Nearly seven out of ten smokers (68%) say they want to quit. In any year, about four in ten (42%) try. But very few, somewhere between 4% and 7%, succeed on their own on any given attempt. Studies show that with the aid of medications, as many as 25% of smokers can stay smoke-free for over 6 months, and that combining medication use with counseling increases success.

“Some people are able to quit on their own, without the help of others or the use of medicines,” said Mr. Douglas. “For many though, it can be extremely hard to break not only the physical addiction, but also the social and emotional ties to smoking. The most important step is the first one: making the decision to quit. We hope the Great American Smokeout gives smokers an opportunity to consider making a lifesaving change.”

The first Great American occurred on November 18, 1976, when the California Division of the American Cancer Society got nearly one million smokers to quit for the day. The Society took the program nationwide in 1977. The Smokeout has helped dramatically change Americans’ attitudes about smoking, helping bring about community programs and smoke-free laws that are now saving lives in many states. Many public places and work areas are now smoke-free, protecting non-smokers and encouraging smokers to quit.

Today, smokers have more tools than ever to help quit smoking. But as many former smokers know well, it often takes several committed quit attempts, using any of several tools before a method works for them.

Below is a timeline highlighting some of the many immediate and longer-term benefits of quitting:

  • 20 minutes: Your heart rate and blood pressure drop.
  • 12 hours: The carbon monoxide level in your blood drops to normal.
  • 2 weeks to 3 months: circulation improves and lung function increases.
  • 1 to 9 months: Coughing and shortness of breath decrease; cilia start to regain normal function in the lungs, increasing the ability to clean the lungs and reduce infection.
  • 1 year: The excess risk of coronary heart disease is reduced by half
  • 5 years: Risk of cancer of the mouth, throat, esophagus, and bladder are cut in half. Stroke risk can fall to that of a non-smoker after 2-5 years.
  • 10 years: The risk of dying from lung cancer is about half that of a person who is still smoking.

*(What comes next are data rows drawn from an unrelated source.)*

Lemma insertValue_Permutation l value index l' : insertValueToSliceByIndex l value index = Ok l' → l' ≡ₚ l ++ [value].
Proof.
  unfold insertValueToSliceByIndex. destruct (_ || _); [done|]. intros [= <-].
  rewrite <- (take_drop (Z.to_nat index) l) at 3. solve_Permutation.
Qed.

Section Invariant.
Context `{Keys} `{AssignLibraries}.
Context (GetIncKeyBase58 : CommitteePublicKey → string).
Context `{!SwapRuleProcessor} `{!AssignRuleProcessor} `{!SwapRuleLaws _}.
Context (v : Version) (env : Environment).

Abbreviation all b := (getAllCandidateSubstituteCommittee b).

(** The returned stakes are those of the nodes that are not the foundation's. *)
Definition refunded (gone : list string) : list string := filter (λ k, k ∉ AllFoundationNode env) gone.

(** From [r] to [r'], [plus] came, [gone] left for good and [minus] was taken out for now. *)
Record flows (r r' : Run) (gone plus minus : list string) : Prop := {
  fl_removed : RemovedStaker (rChange r') = RemovedStaker (rChange r) ++ gone;
  fl_return : rsPublicKeys (rReturn r') = rsPublicKeys (rReturn r) ++ refunded gone;
  fl_all : all (rState r') ++ gone ++ minus ≡ₚ all (rState r) ++ plus;
}.

Lemma flows_trans r1 r2 r3 g1 p1 m1 g2 p2 m2 :
  flows r1 r2 g1 p1 m1 → flows r2 r3 g2 p2 m2 → flows r1 r3 (g1 ++ g2) (p1 ++ p2) (m1 ++ m2).
Proof.
  intros [R1 T1 A1] [R2 T2 A2]. split.
  - by rewrite R2, R1, <- app_assoc.
  - rewrite T2, T1, <- app_assoc. unfold refunded. by rewrite filter_app.
  - transitivity ((all (rState r3) ++ g2 ++ m2) ++ g1 ++ m1); [solve_Permutation|]. rewrite A2.
    transitivity ((all (rState r2) ++ g1 ++ m1) ++ p2); [solve_Permutation|]. rewrite A1. by rewrite <- app_assoc.
Qed.

Lemma flows_cancel r r' g p p' m m' k : flows r r' g p m → p ≡ₚ p' ++ k → m ≡ₚ m' ++ k → flows r r' g p' m'.
Proof.
  intros [R T A] Hp Hm. split; [done|done|]. rewrite Hp, Hm in A.
  apply (Permutation_app_inv_r k). transitivity (all (rState r') ++ g ++ m' ++ k); [solve_Permutation|].
  rewrite A. solve_Permutation.
Qed.
(** An entry of the counters is created with the amount or grows by it, wrapping around. *)
Definition countUp (tok : Hash) (ext : string) (amt : Z) (infos : gmap Hash UpdatingInfo)
    : gmap Hash UpdatingInfo :=
  <[tok := match infos !! tok with
           | Some i => mkUpdatingInfo (add64 (CountUpAmt i) amt) (DeductAmt i) (ui_TokenID i)
                         (ui_ExternalTokenID i) (ui_IsCentralized i)
           | None => mkUpdatingInfo amt 0 tok ext false
           end]> infos.
Definition deduct (tok : Hash) (ext : string) (amt : Z) (infos : gmap Hash UpdatingInfo)
    : gmap Hash UpdatingInfo :=
  <[tok := match infos !! tok with
           | Some i => mkUpdatingInfo (CountUpAmt i) (add64 (DeductAmt i) amt) (ui_TokenID i)
                         (ui_ExternalTokenID i) (ui_IsCentralized i)
           | None => mkUpdatingInfo 0 amt tok ext false
           end]> infos.

(** Decoding the content of an instruction into the wrong type of object is an error here; the
    producer never writes such an instruction. *)
Definition decodeError {A} : M ProcState A := fail "Can not unmarshal instruction".

Definition modifyParam_process (i : Instruction) : M ProcState unit :=
  if negb (bool_decide (in_Status i = AcceptedStatusStr))
  then fail "Invalid status of modify param instruction"
  else
    match in_Content i with
    | ModifyParamContent txReqID percent =>
        onState (modifyS (updateStateForModifyParam percent));;
        TrackBridgeAggStatus ModifyParamPrefix txReqID (ModifyParamStatus 1 percent 0)
    | _ => decodeError
    end.

Definition convert_process (i : Instruction) : M ProcState unit :=
  if bool_decide (in_Status i = AcceptedStatusStr) then
    match in_Content i with
    | ConvertContent c =>
        p ← getS;
        match unifiedTokenVaults (ps_state p) !! ac_UnifiedTokenID c with
        | None => fail "UnifiedTokenID is not found"
        | Some vaults =>
            match vaults !! ac_TokenID c with
            | None => fail "TokenID is invalid"
            | Some vault =>
                vault' ← lift (updateVaultForRefill vault (ac_ConvertPUnifiedAmount c) (ac_Reward c));
                onState (setVaults (ac_UnifiedTokenID c) (<[ac_TokenID c := vault']> vaults));;
                onInfos (deduct (ac_TokenID c) "" (ac_ConvertPTokenAmount c));;
                onInfos (countUp (ac_UnifiedTokenID c) UnifiedTokenPrefix (ac_ConvertPUnifiedAmount c));;
                TrackBridgeAggStatus ConvertPrefix (ac_TxReqID c)
                  (ConvertStatus 1 (ac_ConvertPUnifiedAmount c) (ac_Reward c) 0)
            end
        end
    | _ => decodeError
    end
  else if bool_decide (in_Status i = RejectedStatusStr) then
    match in_Content i with
    | RejectContent txReqID code _ =>
        TrackBridgeAggStatus ConvertPrefix txReqID (ConvertStatus 0 0 0 code)
    | _ => decodeError
    end
  else fail "Can not recognize status".

(** The loop over the accepted data works on cloned vaults; the identifiers of the external
    transactions are stored as it goes. *)
Fixpoint shieldDatas (datas : list AcceptedShieldRequestData) (vaults : Vaults)
    : M ProcState Vaults :=
  match datas with
  | [] => mret vaults
  | d :: datas =>
      match vaults !! as_IncTokenID d with
      | None => fail "Can not found vault"
      | Some vault =>
          vault' ← lift (updateVaultForRefill vault (as_ShieldAmount d) (as_Reward d));
          match GetInsertTxHashIssuedFuncByNetworkID (as_NetworkID d) with
          | None => fail "cannot find networkID"
          | Some insertTx =>
              onDB (insertTx (as_UniqTx d));;
              shieldDatas datas (<[as_IncTokenID d := vault']> vaults)
          end
      end
  end.

Definition shield_process (i : Instruction) : M ProcState unit :=
  if bool_decide (in_Status i = AcceptedStatusStr) then
    match in_Content i with
    | ShieldContent c =>
        p ← getS;
        clonedVaults ← lift (CloneVaultsByUnifiedTokenID (ps_state p) (ai_UnifiedTokenID c));
        vaults ← shieldDatas (ai_Data c) clonedVaults;
        let mintAmt := add64 (sum64 (as_ShieldAmount <$> ai_Data c)) (sum64 (as_Reward <$> ai_Data c)) in
        onState (setVaults (ai_UnifiedTokenID c) vaults);;
        onInfos (countUp (ai_UnifiedTokenID c) UnifiedTokenPrefix mintAmt);;
        TrackBridgeAggStatus ShieldPrefix (ai_TxReqID c)
          (ShieldStatus 1 0 ((λ d, (as_ShieldAmount d, as_Reward d)) <$> ai_Data c))
    | _ => decodeError
    end
  else if bool_decide (in_Status i = RejectedStatusStr) then
    match in_Content i with
    | RejectContent txReqID code _ =>
        TrackBridgeAggStatus ShieldPrefix txReqID (ShieldStatus 0 code [])
    | _ => decodeError
    end
  else fail "Can not recognize status".

Definition reshield_process (i : Instruction) : M ProcState unit :=
  if bool_decide (in_Status i = AcceptedStatusStr) then
    match in_Content i with
    | ReshieldContent c =>
        let d := rr_ReshieldData c in
        (match rr_UnifiedTokenID c with
         | None => mret tt
         | Some unified =>
             p ← getS;
             clonedVaults ← lift (CloneVaultsByUnifiedTokenID (ps_state p) unified);
             match clonedVaults !! as_IncTokenID d with
             | None => fail "Can not found vault"
             | Some vault =>
                 vault' ← lift (updateVaultForRefill vault (as_ShieldAmount d) (as_Reward d));
                 onState (setVaults unified (<[as_IncTokenID d := vault']> clonedVaults))
             end
         end);;
        match GetInsertTxHashIssuedFuncByNetworkID (as_NetworkID d) with
        | None => fail "cannot find networkID"
        | Some insertTx =>
            onDB (insertTx (as_UniqTx d));;
            onInfos (countUp (default (as_IncTokenID d) (rr_UnifiedTokenID c))
                       (match rr_UnifiedTokenID c with
                        | None => as_ExternalTokenID d | Some _ => UnifiedTokenPrefix end)
                       (add64 (as_ShieldAmount d) (as_Reward d)));;
            TrackBridgeAggStatus ShieldPrefix (rr_TxReqID c)
              (ShieldStatus 1 0 [(as_ShieldAmount d, as_Reward d)])
        end
    | _ => decodeError
    end
  else fail "invalid status for reshield processing".

Section confirming.
Context `{!ConfirmHash}.

(** The confirmations of a request are numbered like its entries. *)
Definition confirmIDs (req : BridgeAggWaitingUnshieldReq) : list Hash :=
  imap (λ index _, confirmTxID (unshieldID req) index) (wr_data req).

Definition unshield_process (i : Instruction) : M ProcState unit :=
  statusByte ← lift (getStatusByteFromStatuStr (in_Status i));
  if bool_decide (in_Status i = RejectedStatusStr) then
    match in_Content i with
    | RejectContent txReqID code _ =>
        TrackBridgeAggStatus UnshieldPrefix txReqID (UnshieldStatus statusByte code [])
    | _ => decodeError
    end
  else
    match in_Content i with
    | UnshieldContent c =>
        let req := au_WaitingUnshieldReq c in
        let unified := au_UnifiedTokenID c in
        onState (updateStateForUnshield unified req (in_Status i));;
        (if bool_decide (in_Status i = WaitingStatusStr) || bool_decide (in_Status i = AcceptedStatusStr)
         then
           p ← getS;
           if negb (IsBridgeTokenExistedByType (ps_db p) unified false)
           then fail "Not found bridge token"
           else onInfos (deduct unified UnifiedTokenPrefix
                           (sum64 (wd_BurningAmount <$> wr_data req)))
         else mret tt);;
        (if bool_decide (in_Status i = AcceptedStatusStr) || bool_decide (in_Status i = FilledStatusStr)
         then onTxIDs (λ ids, list_to_set (confirmIDs req) ∪ ids) else mret tt);;
        TrackBridgeAggStatus UnshieldPrefix (unshieldID req)
          (UnshieldStatus statusByte 0 ((λ d, (receivedAmount d, wd_Fee d)) <$> wr_data req))
    | _ => decodeError
    end.

Definition burnForCall_process (i : Instruction) : M ProcState unit :=
  statusByte ← lift (getStatusByteFromStatuStr (in_Status i));
  if bool_decide (in_Status i = RejectedStatusStr) then
    match in_Content i with
    | RejectContent txReqID code _ =>
        TrackBridgeAggStatus UnshieldPrefix txReqID (UnshieldStatus statusByte code [])
    | _ => decodeError
    end
  else
    match in_Content i with
    | UnshieldContent c =>
        let req := au_WaitingUnshieldReq c in
        if negb (bool_decide (au_UnifiedTokenID c = emptyHash)) then unshield_process i
        else
          match wr_data req with
          | [] => panic
          | first :: _ =>
              p ← getS;
              if negb (IsBridgeTokenExistedByType (ps_db p) (wd_IncTokenID first) false)
              then fail "Not found bridge token"
              else
                onInfos (deduct (wd_IncTokenID first) (wd_ExternalTokenID first)
                           (sum64 (wd_BurningAmount <$> wr_data req)));;
                TrackBridgeAggStatus UnshieldPrefix (unshieldID req)
                  (UnshieldStatus statusByte 0 ((λ d, (wd_BurningAmount d, 0)) <$> wr_data req))
          end
    | _ => decodeError
    end.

The risk of cancer of the larynx (voice box) and pancreas decreases.
  • 15 years: The risk of coronary heart disease is that of a non-smoker’s.

Thanks to increased awareness, research, and other efforts, smoking rates have dropped dramatically in the past several decades, from about 42% of adults in 1965 to 16.8% in 2014, the latest year for which numbers are available. That progress represents a saving of 8 million lives in the U.S. since the first Surgeon General’s report, based on the number of people who either quit smoking or who never started. Still, about 42 million adults currently smoke cigarettes, and tobacco remains the leading preventable killer in our society, responsible for nearly one in five deaths and at least 30% of all cancer deaths.

“The rapid drop in smoking rates over the past several decades was an enormous challenge, and represents a true public health victory,” said Mr. Douglas. “But reducing smoking among those who continue to smoke may be even a bigger challenge.” Studies show smoking is higher among those with less education and those living below the poverty level. Also, an estimated 40% of all cigarettes are smoked by adults with mental illness.

“In light of the changing demographic of tobacco users in the U.S., the American Cancer Society has set as its top priority reducing tobacco-related health disparities in high-burden communities with particular focus on those with lower socioeconomic status, individuals with mental health and substance abuse disorders, lesbian, gay, bisexual, and transgender (LGBT) communities, and racial and ethnic minorities.”